Exercise inputs below:

Definition set_tsr (st : fstate) : fstate :=
  mkF (cn st) (search st) (searchIndex st) (params st) (paramIndex st)
    (mkValue (v_handlers (res st)) true (fullPath (res st))).

Definition set_handlers (st : fstate) (h : HandlersChain) : fstate :=
  mkF (cn st) (search st) (searchIndex st) (params st) (paramIndex st)
    (mkValue h (tsr (res st)) (fullPath (res st))).

Definition set_cn (st : fstate) (c : option nat) : fstate :=
  mkF c (search st) (searchIndex st) (params st) (paramIndex st) (res st).

(** [path[i:]]: an index out of range panics. *)
Definition slice_from (path : bytes) (i : Z) : outcome bytes :=
  if (0 <=? i) && (i <=? len path) then Ret (zdrop i path) else Panic.

(** The closure backtrackToNextNodeKind, with the kind it returns. *)
Definition backtrack (hp : list node) (path : bytes) (fromKind : kind) (st : fstate) :
    outcome (fstate * kind) :=
  run a <- deref (cn st);
  run previous <- deref (hp !! a);
  let st := set_cn st (parent previous) in
  let next := match nkind previous with skind => pkind | pkind => akind | akind => skind end in
  match fromKind with
  | skind => Ret (st, next)
  | _ =>
      run st <-
        (match nkind previous with
         | skind =>
             Ret (mkF (cn st) (search st) (searchIndex st - len (prefix previous)) (params st)
                    (paramIndex st) (res st))
         | _ =>
             let j := paramIndex st - 1 in
             run p <- param_at (params st) j;
             run ps <- reslice (params st) j;
             Ret (mkF (cn st) (search st) (searchIndex st - len (Value p)) ps j (res st))
         end);
      run s <- slice_from path (searchIndex st);
      Ret (mkF (cn st) s (searchIndex st) (params st) (paramIndex st) (res st), next)
  end.

(** Where the body of the loop goes on: at its start, at the labels Param and
    Any, or behind the loop. *)
Inductive place : Type := AtLoop | AtParam | AtAny | AtEnd.

(** The value of a parameter. *)
Definition param_value (unescape : bool) (s : bytes) : bytes :=
  if unescape then match QueryUnescape s with Some v => v | None => s end else s.

(** [n.findChild('/')] has handlers or an any-child. *)
Definition slash_child (hp : list node) (n : node) : outcome bool :=
  run c <- findChild hp n slash;
  match c with
  | None => Ret false
  | Some c =>
      run cd <- deref (hp !! c);
      Ret (bool_decide (is_Some (handlers cd)) || bool_decide (is_Some (anyChild cd)))
  end.

(** From the start of the loop to the label Param. *)
Definition at_loop (hp : list node) (path : bytes) (st : fstate) : outcome (fstate * place) :=
  run a <- deref (cn st);
  run n <- deref (hp !! a);
  let matched := has_prefix (prefix n) (search st) in
  if bool_decide (nkind n = skind) && negb matched then
    let k := length (search st) in
    let st :=
      if bool_decide (length (prefix n) = S k) && bool_decide (prefix n !! k = Some slash) &&
         bytes_eqb (take k (prefix n)) (search st) &&
         (bool_decide (is_Some (handlers n)) || bool_decide (is_Some (anyChild n)))
      then set_tsr st else st in
    run (st, nk) <- backtrack hp path skind st;
    match cn st, nk with
    | None, _ => Ret (st, AtEnd)
    | Some _, pkind => Ret (st, AtParam)
    | Some _, _ => Ret (st, AtEnd)
    end
  else
    let st :=
      if bool_decide (nkind n = skind)
      then mkF (cn st) (drop (length (prefix n)) (search st)) (searchIndex st + len (prefix n))
             (params st) (paramIndex st) (res st)
      else st in
    match search st with
    | [] =>
        if match handlers n with Some (_ :: _) => true | _ => false end
        then Ret (set_handlers st (handlers n), AtEnd)
        else run b <- slash_child hp n; Ret (if b : bool then set_tsr st else st, AtParam)
    | c :: _ =>
        let st := if bytes_eqb (search st) [slash] && bool_decide (is_Some (handlers n))
                  then set_tsr st else st in
        run child <- findChild hp n c;
        match child with
        | Some child => Ret (set_cn st (Some child), AtLoop)
        | None => Ret (st, AtParam)
        end
    end.

(** From the label Param to the label Any. *)
Definition at_param (hp : list node) (unescape : bool) (st : fstate) : outcome (fstate * place) :=
  run a <- deref (cn st);
  run n <- deref (hp !! a);
  match search st, paramChild n with
  | _ :: _, Some child =>
      let '(seg, rest) := to_slash (search st) in
      run ps <- reslice (params st) (paramIndex st + 1);
      run ps <- set_value ps (paramIndex st) (param_value unescape seg);
      let st := mkF (Some child) rest (searchIndex st + len seg) ps (paramIndex st + 1) (res st) in
      run m <- deref (hp !! child);
      match rest with
      | [] => run b <- slash_child hp m; Ret (if b : bool then set_tsr st else st, AtLoop)
      | _ => Ret (st, AtLoop)
      end
  | _, _ => Ret (st, AtAny)
  end.

(** From the label Any to the end of the loop. *)
Definition at_any (hp : list node) (path : bytes) (unescape : bool) (st : fstate) :
    outcome (fstate * place) :=
  run a <- deref (cn st);
  run n <- deref (hp !! a);
  match anyChild n with
  | Some child =>
      run ps <- reslice (params st) (paramIndex st + 1);
      run m <- deref (hp !! child);
      run ps <- set_value ps (len (pnames m) - 1) (param_value unescape (search st));
      let st := mkF (Some child) [] (searchIndex st + len (search st)) ps (paramIndex st + 1) (res st) in
      Ret (set_handlers st (handlers m), AtEnd)
  | None =>
      run (st, nk) <- backtrack hp path akind st;
      match cn st, nk with
      | None, _ => Ret (st, AtEnd)
      | Some _, pkind => Ret (st, AtParam)
      | Some _, akind => Ret (st, AtAny)
      | Some _, skind => Ret (st, AtEnd)
      end
  end.

Fixpoint find_loop (fuel : nat) (hp : list node) (path : bytes) (unescape : bool) (st : fstate)
    (at_ : place) : outcome fstate :=
  match fuel with
  | O => OutOfFuel
  | S fuel =>
      match at_ with
      | AtEnd => Ret st
      | AtLoop => run (st, p) <- at_loop hp path st; find_loop fuel hp path unescape st p
      | AtParam => run (st, p) <- at_param hp unescape st; find_loop fuel hp path unescape st p
      | AtAny => run (st, p) <- at_any hp path unescape st; find_loop fuel hp path unescape st p
      end
  end.

(** [for i, name := range cn.pnames]. *)
Fixpoint set_keys (ps : Params) (i : Z) (names : list bytes) : outcome Params :=
  match names with
  | [] => Ret ps
  | k :: names => run ps <- set_key ps i k; set_keys ps (i + 1) names
  end.

(** Each node is passed at most once at each of the three places. *)
Definition find (r : router) (path : bytes) (ps : Params) (unescape : bool) :
    outcome (Params * nodeValue) :=
  let hp := nodes r in
  run st <- find_loop (3 * length hp + 1) hp path unescape
              (mkF (Some 0%nat) path 0 ps 0 (mkValue None false [])) AtLoop;
  match cn st with
  | None => Ret (params st, res st)
  | Some a =>
      run n <- deref (hp !! a);
      run ps <- set_keys (params st) 0 (pnames n);
      Ret (ps, mkValue (v_handlers (res st)) (tsr (res st)) (ppath n))
  end.
End Router.

Arguments node : clear implicits.
Arguments router : clear implicits.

End of Exercise inputs.

■ **Problem details**
Retype the data precisely.

■ **Answer for this exercise**
Definition set_tsr (st : fstate) : fstate :=
  mkF (cn st) (search st) (searchIndex st) (params st) (paramIndex st)
    (mkValue (v_handlers (res st)) true (fullPath (res st))).

Definition set_handlers (st : fstate) (h : HandlersChain) : fstate :=
  mkF (cn st) (search st) (searchIndex st) (params st) (paramIndex st)
    (mkValue h (tsr (res st)) (fullPath (res st))).

Definition set_cn (st : fstate) (c : option nat) : fstate :=
  mkF c (search st) (searchIndex st) (params st) (paramIndex st) (res st).

(** [path[i:]]: an index out of range panics. *)
Definition slice_from (path : bytes) (i : Z) : outcome bytes :=
  if (0 <=? i) && (i <=? len path) then Ret (zdrop i path) else Panic.

(** The closure backtrackToNextNodeKind, with the kind it returns. *)
Definition backtrack (hp : list node) (path : bytes) (fromKind : kind) (st : fstate) :
    outcome (fstate * kind) :=
  run a <- deref (cn st);
  run previous <- deref (hp !! a);
  let st := set_cn st (parent previous) in
  let next := match nkind previous with skind => pkind | pkind => akind | akind => skind end in
  match fromKind with
  | skind => Ret (st, next)
  | _ =>
      run st <-
        (match nkind previous with
         | skind =>
             Ret (mkF (cn st) (search st) (searchIndex st - len (prefix previous)) (params st)
                    (paramIndex st) (res st))
         | _ =>
             let j := paramIndex st - 1 in
             run p <- param_at (params st) j;
             run ps <- reslice (params st) j;
             Ret (mkF (cn st) (search st) (searchIndex st - len (Value p)) ps j (res st))
         end);
      run s <- slice_from path (searchIndex st);
      Ret (mkF (cn st) s (searchIndex st) (params st) (paramIndex st) (res st), next)
  end.

(** Where the body of the loop goes on: at its start, at the labels Param and
    Any, or behind the loop. *)
Inductive place : Type := AtLoop | AtParam | AtAny | AtEnd.

(** The value of a parameter. *)
Definition param_value (unescape : bool) (s : bytes) : bytes :=
  if unescape then match QueryUnescape s with Some v => v | None => s end else s.

(** [n.findChild('/')] has handlers or an any-child. *)
Definition slash_child (hp : list node) (n : node) : outcome bool :=
  run c <- findChild hp n slash;
  match c with
  | None => Ret false
  | Some c =>
      run cd <- deref (hp !! c);
      Ret (bool_decide (is_Some (handlers cd)) || bool_decide (is_Some (anyChild cd)))
  end.

(** From the start of the loop to the label Param. *)
Definition at_loop (hp : list node) (path : bytes) (st : fstate) : outcome (fstate * place) :=
  run a <- deref (cn st);
  run n <- deref (hp !! a);
  let matched := has_prefix (prefix n) (search st) in
  if bool_decide (nkind n = skind) && negb matched then
    let k := length (search st) in
    let st :=
      if bool_decide (length (prefix n) = S k) && bool_decide (prefix n !! k = Some slash) &&
         bytes_eqb (take k (prefix n)) (search st) &&
         (bool_decide (is_Some (handlers n)) || bool_decide (is_Some (anyChild n)))
      then set_tsr st else st in
    run (st, nk) <- backtrack hp path skind st;
    match cn st, nk with
    | None, _ => Ret (st, AtEnd)
    | Some _, pkind => Ret (st, AtParam)
    | Some _, _ => Ret (st, AtEnd)
    end
  else
    let st :=
      if bool_decide (nkind n = skind)
      then mkF (cn st) (drop (length (prefix n)) (search st)) (searchIndex st + len (prefix n))
             (params st) (paramIndex st) (res st)
      else st in
    match search st with
    | [] =>
        if match handlers n with Some (_ :: _) => true | _ => false end
        then Ret (set_handlers st (handlers n), AtEnd)
        else run b <- slash_child hp n; Ret (if b : bool then set_tsr st else st, AtParam)
    | c :: _ =>
        let st := if bytes_eqb (search st) [slash] && bool_decide (is_Some (handlers n))
                  then set_tsr st else st in
        run child <- findChild hp n c;
        match child with
        | Some child => Ret (set_cn st (Some child), AtLoop)
        | None => Ret (st, AtParam)
        end
    end.

(** From the label Param to the label Any. *)
Definition at_param (hp : list node) (unescape : bool) (st : fstate) : outcome (fstate * place) :=
  run a <- deref (cn st);
  run n <- deref (hp !! a);
  match search st, paramChild n with
  | _ :: _, Some child =>
      let '(seg, rest) := to_slash (search st) in
      run ps <- reslice (params st) (paramIndex st + 1);
      run ps <- set_value ps (paramIndex st) (param_value unescape seg);
      let st := mkF (Some child) rest (searchIndex st + len seg) ps (paramIndex st + 1) (res st) in
      run m <- deref (hp !! child);
      match rest with
      | [] => run b <- slash_child hp m; Ret (if b : bool then set_tsr st else st, AtLoop)
      | _ => Ret (st, AtLoop)
      end
  | _, _ => Ret (st, AtAny)
  end.

(** From the label Any to the end of the loop. *)
Definition at_any (hp : list node) (path : bytes) (unescape : bool) (st : fstate) :
    outcome (fstate * place) :=
  run a <- deref (cn st);
  run n <- deref (hp !! a);
  match anyChild n with
  | Some child =>
      run ps <- reslice (params st) (paramIndex st + 1);
      run m <- deref (hp !! child);
      run ps <- set_value ps (len (pnames m) - 1) (param_value unescape (search st));
      let st := mkF (Some child) [] (searchIndex st + len (search st)) ps (paramIndex st + 1) (res st) in
      Ret (set_handlers st (handlers m), AtEnd)
  | None =>
      run (st, nk) <- backtrack hp path akind st;
      match cn st, nk with
      | None, _ => Ret (st, AtEnd)
      | Some _, pkind => Ret (st, AtParam)
      | Some _, akind => Ret (st, AtAny)
      | Some _, skind => Ret (st, AtEnd)
      end
  end.

Fixpoint find_loop (fuel : nat) (hp : list node) (path : bytes) (unescape : bool) (st : fstate)
    (at_ : place) : outcome fstate :=
  match fuel with
  | O => OutOfFuel
  | S fuel =>
      match at_ with
      | AtEnd => Ret st
      | AtLoop => run (st, p) <- at_loop hp path st; find_loop fuel hp path unescape st p
      | AtParam => run (st, p) <- at_param hp unescape st; find_loop fuel hp path unescape st p
      | AtAny => run (st, p) <- at_any hp path unescape st; find_loop fuel hp path unescape st p
      end
  end.

(** [for i, name := range cn.pnames]. *)
Fixpoint set_keys (ps : Params) (i : Z) (names : list bytes) : outcome Params :=
  match names with
  | [] => Ret ps
  | k :: names => run ps <- set_key ps i k; set_keys ps (i + 1) names
  end.

(** Each node is passed at most once at each of the three places. *)
Definition find (r : router) (path : bytes) (ps : Params) (unescape : bool) :
    outcome (Params * nodeValue) :=
  let hp := nodes r in
  run st <- find_loop (3 * length hp + 1) hp path unescape
              (mkF (Some 0%nat) path 0 ps 0 (mkValue None false [])) AtLoop;
  match cn st with
  | None => Ret (params st, res st)
  | Some a =>
      run n <- deref (hp !! a);
      run ps <- set_keys (params st) 0 (pnames n);
      Ret (ps, mkValue (v_handlers (res st)) (tsr (res st)) (ppath n))
  end.
End Router.

Arguments node : clear implicits.
Arguments router : clear implicits.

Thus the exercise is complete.